Set in Miami, Florida, the series focuses on the relationship between two very different musicians: extroverted and fun-loving singer and instrumentalist Austin Moon and introverted and awkward songwriter Ally Dawson, who is also a singer, but has a bad case of stage fright.

Plot 
In the initial episode, "Rockers & Writers", Austin overhears Ally singing a song she's written.  Later, he changes the tempo of the song and sings it himself, although he's completely forgotten it's the same song he heard Ally singing.  He becomes famous from it after his best friend, Dez, directs Austin in a music video for the song and posts it on the Internet, making Austin an overnight sensation. Once Ally takes credit for her song, she and Austin work together on a second song.  At the end of the episode, Austin convinces her to become his partner, and the two agree to work together and eventually become close friends. Ally's best friend, Trish, pitches in as Austin's manager and Dez continues to direct Austin's music videos. At the end of the first season, Austin gets signed to Jimmy Starr's record label.

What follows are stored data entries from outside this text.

Definition initial : pstate := PState (MNormal LNone) (Frame [] []) [].

Definition finish (st : pstate) : parse_error + regex :=
  match st_mode st with
  | MNormal _ =>
      match st_stack st with
      | [] => inr (frame_regex (st_top st))
      | _ => inl ErrMissingParen
      end
  | MEscape => inl ErrTrailingBackslash
  | MGroup | MGroupQ => inl ErrMissingParen
  | MClass _ _ _ => inl ErrMissingBracket
  | MRepMin _ _ | MRepMax _ _ _ => inl ErrNotModelled
  end.

Definition parse (lookahead : bool) (pattern : gostring) : parse_error + regex :=
  match feed lookahead initial pattern with
  | inl e => inl e
  | inr st => finish st
  end.

(** A compiled expression keeps its source text. *)
Record Regexp := mkRegexp {
  expr : gostring;
  prog : regex
}.

Definition compile_with (lookahead : bool) (pattern : gostring) : parse_error + Regexp :=
  match parse lookahead pattern with
  | inl e => inl e
  | inr r => inr (mkRegexp pattern r)
  end.

(** Go's [regexp.Compile]: RE2, no lookahead. *)
Definition Compile (pattern : gostring) : parse_error + Regexp :=
  compile_with false pattern.

Definition error_code (e : parse_error) : gostring :=
  match e with
  | ErrInvalidPerlOp => "invalid or unsupported Perl syntax"
  | ErrMissingParen => "missing closing )"
  | ErrUnexpectedParen => "unexpected )"
  | ErrMissingRepeatArgument => "missing argument to repetition operator"
  | ErrInvalidRepeatOp => "invalid nested repetition operator"
  | ErrInvalidRepeatSize => "invalid repeat count"
  | ErrInvalidCharRange => "invalid character class range"
  | ErrMissingBracket => "missing closing ]"
  | ErrTrailingBackslash => "trailing backslash at end of expression"
  | ErrNotModelled => "syntax outside the modelled part of RE2"
  end.
(** * monetiq: the receipt parser ([ReceiptParser], js/parser)

    A shallow embedding of the class [ReceiptParser] and of the parts of
    the JavaScript run time it relies on (strings, regular expressions,
    IEEE-754 numbers), followed by the properties of [parse] and
    [parsePrice].

    Conventions.
    - A JavaScript string is a sequence of UTF-16 code units.  The
      embedding keeps the code units U+0000..U+00FF, one [ascii] each, so
      a string is a [list ascii].  Within that range [trim], [\s], [\d],
      [\b] and [.] are exactly those of ECMAScript; [toUpperCase] is exact
      except on U+00B5 and U+00FF, whose upper-case forms lie outside the
      range and which are left unchanged.
    - A JavaScript Number is a binary64 value, [spec_float] with
      [prec = 53] and [emax = 1024]; arithmetic and comparisons are those
      of [SpecFloat], all values are kept in canonical form.
    - [new Date()] is an input of [parse]: the processing date, already
      rendered by [toISOString().split('T')[0]]. *)

From Stdlib Require Import Ascii String DecimalString.
From Stdlib Require Import ZArith List Bool Lia PeanoNat.
From Stdlib Require Import Floats.SpecFloat.
Import ListNotations.

Set Implicit Arguments.

Local Open Scope list_scope.

(** ** Code units and strings *)

Definition str := list ascii.

(** A string literal of the source. *)
Definition lit (s : string) : str := list_ascii_of_string s.

Module Char.

Definition code (c : ascii) : nat := nat_of_ascii c.

Definition eqb (a b : ascii) : bool := Ascii.eqb a b.

Definition between (lo hi : nat) (c : ascii) : bool :=
  (lo <=? code c) && (code c <=? hi).

(** [\d] *)
Definition isDigit (c : ascii) : bool := between 48 57 c.

(** [\s], also the set removed by [trim]: TAB, LF, VT, FF, CR, SP, NBSP. *)
Definition isSpace (c : ascii) : bool :=
  between 9 13 c || (code c =? 32) || (code c =? 160).

(** [\w], which decides [\b]: [A-Za-z0-9_]. *)
Definition isWord (c : ascii) : bool :=
  between 65 90 c || between 97 122 c || isDigit c || (code c =? 95).

(** [.] without the [s] flag: anything but LF and CR. *)
Definition isDot (c : ascii) : bool :=
  negb ((code c =? 10) || (code c =? 13)).

Definition isLower (c : ascii) : bool := between 97 122 c.

(** Lower-case letters of the Latin-1 supplement with an upper-case
    form in the same block: U+00E0..U+00FE but U+00F7. *)
Definition isLowerLatin1 (c : ascii) : bool :=
  between 224 254 c && negb (code c =? 247).

(** [toUpperCase] on one code unit; U+00DF becomes "SS". *)
Definition upper (c : ascii) : str :=
  if isLower c || isLowerLatin1 c then [ascii_of_nat (code c - 32)]
  else if code c =? 223 then lit "SS"
  else [c].

(** The canonical form a regular expression with the [i] flag compares
    (no [u] flag): the upper-case form when it is one code unit, and
    never an ASCII unit for a non-ASCII one. *)
Definition canonicalize (c : ascii) : ascii :=
  if isLower c || isLowerLatin1 c then ascii_of_nat (code c - 32) else c.

Definition digitVal (c : ascii) : Z := Z.of_nat (code c) - 48.
(** * OmniScore compiler (src/services/omniParser.ts): a shallow embedding

    The development follows the TypeScript class [OmniParser] function by
    function.

    - JavaScript numbers are modelled by [num]: exact rationals extended
      with the IEEE special values the parser can produce (NaN, the two
      infinities and the two zeros).  Finite arithmetic is exact: rounding
      and overflow of binary64 are not modelled.  A statement that
      depends on the counter of measures is made for measure numbers
      below [2 ^ 53] in absolute value, which binary64 holds exactly.
    - JavaScript strings are modelled by [string], a sequence of 8-bit
      code units; [toLowerCase] acts on the letters A to Z.
    - The plain objects used as tables ([macros], [globalCursors]) are
      finite maps keyed by strings: a key is looked up among the entries
      the parser has stored, the names an object inherits from
      [Object.prototype] are not modelled.  A statement that depends on
      the absence of an entry is made for tokens that hold no such name
      ([own_names]).
    - The parser object is an explicit state record threaded through a
      small monad whose outcomes are normal completion, a thrown
      TypeError, or exhaustion of the loop budget (fuel).  Every loop of
      the source is a loop of the model and costs fuel per iteration.
    - The pitch strings [midi:n] of an event are modelled by the numbers
      [n]. *)

From Stdlib Require Import ZArith QArith String Ascii List Bool Lia Lqa.
From Stdlib Require Import Permutation Sorted.
From stdpp Require Import base option gmap strings.
Import ListNotations.

Local Open Scope Z_scope.
Local Open Scope string_scope.

(* ------------------------------------------------------------------ *)
(** ** Numbers *)

Inductive num : Type :=
  | NaN
  | Inf (neg : bool)
  | Zero (neg : bool)
  | Fin (q : Q).   (* a non-zero rational, kept in lowest terms *)

Definition ofQ (q : Q) : num :=
  if Qeq_bool q 0 then Zero false else Fin (Qred q).

Definition ofZ (z : Z) : num := ofQ (inject_Z z).

Definition Qneg_bool (q : Q) : bool := negb (Qle_bool 0 q).

(** The sign bit ([true] for negative). *)
Definition sgn (x : num) : bool :=
  match x with
  | NaN => false
  | Inf s | Zero s => s
  | Fin q => Qneg_bool q
  end.

Definition nneg (x : num) : num :=
  match x with
  | NaN => NaN
  | Inf s => Inf (negb s)
  | Zero s => Zero (negb s)
  | Fin q => Fin (Qred (- q))
  end.

Definition nadd (x y : num) : num :=
  match x, y with
  | NaN, _ | _, NaN => NaN
  | Inf a, Inf b => if eqb a b then Inf a else NaN
  | Inf a, _ => Inf a
  | _, Inf b => Inf b
  | Zero a, Zero b => Zero (a && b)
  | Zero _, Fin q => Fin q
  | Fin p, Zero _ => Fin p
  | Fin p, Fin q => ofQ (p + q)
  end.

Definition nsub (x y : num) : num := nadd x (nneg y).

Definition nmul (x y : num) : num :=
  match x, y with
  | NaN, _ | _, NaN => NaN
  | Inf _, Zero _ | Zero _, Inf _ => NaN
  | Inf a, _ => Inf (xorb a (sgn y))
  | _, Inf b => Inf (xorb (sgn x) b)
  | Zero a, _ => Zero (xorb a (sgn y))
  | _, Zero b => Zero (xorb (sgn x) b)
  | Fin p, Fin q => Fin (Qred (p * q))
  end.

Definition ndiv (x y : num) : num :=
  match x, y with
  | NaN, _ | _, NaN => NaN
  | Inf _, Inf _ | Zero _, Zero _ => NaN
  | Inf a, _ => Inf (xorb a (sgn y))
  | _, Inf b => Zero (xorb (sgn x) b)
  | Zero a, _ => Zero (xorb a (sgn y))
  | _, Zero b => Inf (xorb (sgn x) b)
  | Fin p, Fin q => Fin (Qred (p / q))
  end.

Definition isNaN (x : num) : bool :=
  match x with NaN => true | _ => false end.

(** The rational a finite number stands for (both zeros are 0). *)
Definition qval (x : num) : Q :=
  match x with Fin q => q | _ => 0%Q end.

(** [x < y] as JavaScript evaluates it: false as soon as one side is NaN. *)
Definition nlt (x y : num) : bool :=
  match x, y with
  | NaN, _ | _, NaN => false
  | Inf true, Inf true => false
  | Inf true, _ => true
  | _, Inf true => false
  | Inf false, _ => false
  | _, Inf false => true
  | _, _ => negb (Qle_bool (qval y) (qval x))
  end.

Definition ngt (x y : num) : bool := nlt y x.

(** [x <= y]. *)
Definition nle (x y : num) : bool :=
  negb (isNaN x) && negb (isNaN y) && negb (nlt y x).

(** [x === y] on numbers. *)
Definition neqb (x y : num) : bool := nle x y && nle y x.

(** Truthiness of a number: NaN and the zeros are falsy. *)
Definition truthy_num (x : num) : bool :=
  match x with NaN | Zero _ => false | _ => true end.

(** The integer a number denotes, when it is one. *)
Definition to_int (x : num) : option Z :=
  match x with
  | Zero _ => Some 0
  | Fin q => if Z.eqb (Zpos (Qden q)) 1 then Some (Qnum q) else None
  | _ => None
  end.

(* ------------------------------------------------------------------ *)
(** ** Characters and strings *)

Definition code (c : ascii) : N := N_of_ascii c.

Definition in_range (lo hi : N) (c : ascii) : bool :=
  (N.leb lo (code c) && N.leb (code c) hi)%bool.

Definition is_digit (c : ascii) : bool := in_range 48 57 c.
Definition is_upper (c : ascii) : bool := in_range 65 90 c.
Definition is_lower (c : ascii) : bool := in_range 97 122 c.
Definition is_alpha (c : ascii) : bool := is_upper c || is_lower c.

Definition chr_eqb (a b : ascii) : bool := Ascii.eqb a b.

(** The double-quote character, and a text between double quotes. *)
Definition dquote : ascii := ascii_of_N 34.
Definition quoted (s : string) : string :=
  String dquote (s ++ String dquote EmptyString).

(** [\w] of regular expressions. *)
Definition is_word_re (c : ascii) : bool :=
  is_alpha c || is_digit c || chr_eqb c "_".

(** White space and line terminators ([\s], [trim], [parseInt]). *)
Definition is_space (c : ascii) : bool :=
  in_range 9 13 c || N.eqb (code c) 32 || N.eqb (code c) 160.

(** Line terminators: what [.] does not match and where [$] matches
    under the [m] flag. *)
Definition is_line_term (c : ascii) : bool :=
  N.eqb (code c) 10 || N.eqb (code c) 13.

Definition lower_char (c : ascii) : ascii :=
  if is_upper c then ascii_of_N (code c + 32) else c.

Fixpoint toLowerCase (s : string) : string :=
  match s with
  | EmptyString => EmptyString
  | String c r => String (lower_char c) (toLowerCase r)
  end.

Definition str_eqb (a b : string) : bool := String.eqb a b.

Definition startsWith (s p : string) : bool := String.prefix p s.

Fixpoint rev_str (s acc : string) : string :=
  match s with
  | EmptyString => acc
  | String c r => rev_str r (String c acc)
  end.

Definition endsWith (s p : string) : bool :=
  String.prefix (rev_str p "") (rev_str s "").

(** [s.includes(p)]. *)
Fixpoint includes (s p : string) : bool :=
  String.prefix p s ||
  match s with
  | EmptyString => false
  | String _ r => includes r p
  end.

(** [s.replace(c, '')] for a one-character string [c]: the first
    occurrence is dropped. *)
Fixpoint drop_first (c : ascii) (s : string) : string :=
  match s with
  | EmptyString => EmptyString
  | String d r => if chr_eqb c d then r else String d (drop_first c r)
  end.

(** [s.replace(/c/g, '')] for a character class: every matching
    character is dropped. *)
Fixpoint drop_all (p : ascii -> bool) (s : string) : string :=
  match s with
  | EmptyString => EmptyString
  | String d r => if p d then drop_all p r else String d (drop_all p r)
  end.

(** [(s.match(/c/g) || []).length]. *)
Fixpoint count_char (c : ascii) (s : string) : nat :=
  match s with
  | EmptyString => O
  | String d r => (if chr_eqb c d then 1 else 0) + count_char c r
  end.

The second season sees both Austin and Ally taking bigger steps. Ally conquers her stage fright by performing a duet with Austin. By the end of the second season, Ally signs a record deal and records an album with Ronnie Ramone, while Austin goes on his first national tour. Due to her schedule with Ronnie Ramone, Ally is unable to attend the first half of Austin's tour, but in the first two episodes of the third season, Ally does attend the second half of the tour.

In the third season, Ally's career takes off. Later, Ally is making her first album. By the end of the third season, Austin sacrifices his music career when his record label forbids him from being together with Ally. Austin chooses to be with Ally as they confess their love for each other. In the end, Austin goes with Ally on her first tour, Trish starts her own management company, and Dez goes to film school in Los Angeles.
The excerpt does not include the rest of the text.